State how many lines of the records below contain the word "StreamsState", giving the number and nothing else.

▶ Collected data:
'''

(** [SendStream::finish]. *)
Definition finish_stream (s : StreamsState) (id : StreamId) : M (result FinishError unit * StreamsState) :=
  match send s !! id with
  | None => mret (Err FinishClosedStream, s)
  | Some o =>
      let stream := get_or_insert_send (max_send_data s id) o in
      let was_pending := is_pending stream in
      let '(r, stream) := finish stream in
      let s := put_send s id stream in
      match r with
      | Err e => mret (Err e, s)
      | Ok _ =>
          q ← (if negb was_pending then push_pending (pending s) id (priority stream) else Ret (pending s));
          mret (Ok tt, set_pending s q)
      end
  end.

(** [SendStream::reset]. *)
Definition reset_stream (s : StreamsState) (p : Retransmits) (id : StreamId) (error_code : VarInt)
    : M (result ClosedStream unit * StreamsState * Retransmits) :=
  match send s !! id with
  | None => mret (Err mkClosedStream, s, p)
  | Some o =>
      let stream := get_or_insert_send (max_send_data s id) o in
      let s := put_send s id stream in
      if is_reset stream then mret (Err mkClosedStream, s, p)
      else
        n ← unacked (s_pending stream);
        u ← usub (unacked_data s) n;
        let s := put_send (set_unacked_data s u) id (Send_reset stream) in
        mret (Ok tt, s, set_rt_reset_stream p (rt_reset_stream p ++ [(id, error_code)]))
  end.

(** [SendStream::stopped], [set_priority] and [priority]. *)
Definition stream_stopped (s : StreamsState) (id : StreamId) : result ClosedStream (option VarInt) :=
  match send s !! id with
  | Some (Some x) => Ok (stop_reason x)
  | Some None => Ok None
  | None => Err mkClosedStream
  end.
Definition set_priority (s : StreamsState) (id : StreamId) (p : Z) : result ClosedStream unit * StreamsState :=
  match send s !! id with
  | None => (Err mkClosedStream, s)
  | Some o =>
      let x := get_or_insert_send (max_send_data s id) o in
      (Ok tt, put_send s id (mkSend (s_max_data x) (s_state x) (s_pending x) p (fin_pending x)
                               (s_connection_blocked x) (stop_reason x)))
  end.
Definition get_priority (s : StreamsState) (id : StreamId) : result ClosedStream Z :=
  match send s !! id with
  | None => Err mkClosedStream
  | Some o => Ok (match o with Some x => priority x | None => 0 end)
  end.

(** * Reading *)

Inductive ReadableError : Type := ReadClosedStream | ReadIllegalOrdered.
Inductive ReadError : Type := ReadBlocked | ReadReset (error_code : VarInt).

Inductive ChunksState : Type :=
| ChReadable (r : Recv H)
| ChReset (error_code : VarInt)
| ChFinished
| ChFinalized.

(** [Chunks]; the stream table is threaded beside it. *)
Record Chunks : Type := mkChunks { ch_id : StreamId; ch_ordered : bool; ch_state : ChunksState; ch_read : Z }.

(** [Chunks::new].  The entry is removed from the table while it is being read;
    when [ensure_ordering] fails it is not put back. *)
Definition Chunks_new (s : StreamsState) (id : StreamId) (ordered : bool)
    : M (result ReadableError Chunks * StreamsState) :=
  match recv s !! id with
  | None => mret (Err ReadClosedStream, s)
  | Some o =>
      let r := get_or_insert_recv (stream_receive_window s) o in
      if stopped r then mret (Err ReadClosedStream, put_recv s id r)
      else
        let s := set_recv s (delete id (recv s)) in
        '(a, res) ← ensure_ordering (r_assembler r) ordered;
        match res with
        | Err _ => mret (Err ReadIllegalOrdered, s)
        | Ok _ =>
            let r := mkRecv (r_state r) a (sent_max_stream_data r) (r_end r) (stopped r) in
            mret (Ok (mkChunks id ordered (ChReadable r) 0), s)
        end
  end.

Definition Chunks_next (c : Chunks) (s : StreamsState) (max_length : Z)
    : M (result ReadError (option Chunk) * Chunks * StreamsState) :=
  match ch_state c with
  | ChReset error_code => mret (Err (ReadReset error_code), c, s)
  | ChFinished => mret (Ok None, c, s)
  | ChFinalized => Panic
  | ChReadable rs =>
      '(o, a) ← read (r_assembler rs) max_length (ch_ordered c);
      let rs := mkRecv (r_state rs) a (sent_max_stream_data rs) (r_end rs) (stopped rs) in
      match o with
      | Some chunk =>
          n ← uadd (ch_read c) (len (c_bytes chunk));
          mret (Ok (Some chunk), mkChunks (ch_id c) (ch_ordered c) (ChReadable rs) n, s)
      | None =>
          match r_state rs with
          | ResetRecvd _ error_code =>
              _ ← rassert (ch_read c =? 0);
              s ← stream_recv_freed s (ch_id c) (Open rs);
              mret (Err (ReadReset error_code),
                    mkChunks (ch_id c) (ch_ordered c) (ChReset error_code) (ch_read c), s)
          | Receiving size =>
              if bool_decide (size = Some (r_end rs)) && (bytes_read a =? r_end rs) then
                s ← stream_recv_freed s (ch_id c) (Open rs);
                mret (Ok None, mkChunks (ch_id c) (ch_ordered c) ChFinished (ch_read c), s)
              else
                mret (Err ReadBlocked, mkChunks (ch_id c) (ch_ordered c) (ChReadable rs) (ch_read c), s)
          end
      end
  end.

'''

▶ COMPLETED TASK:
10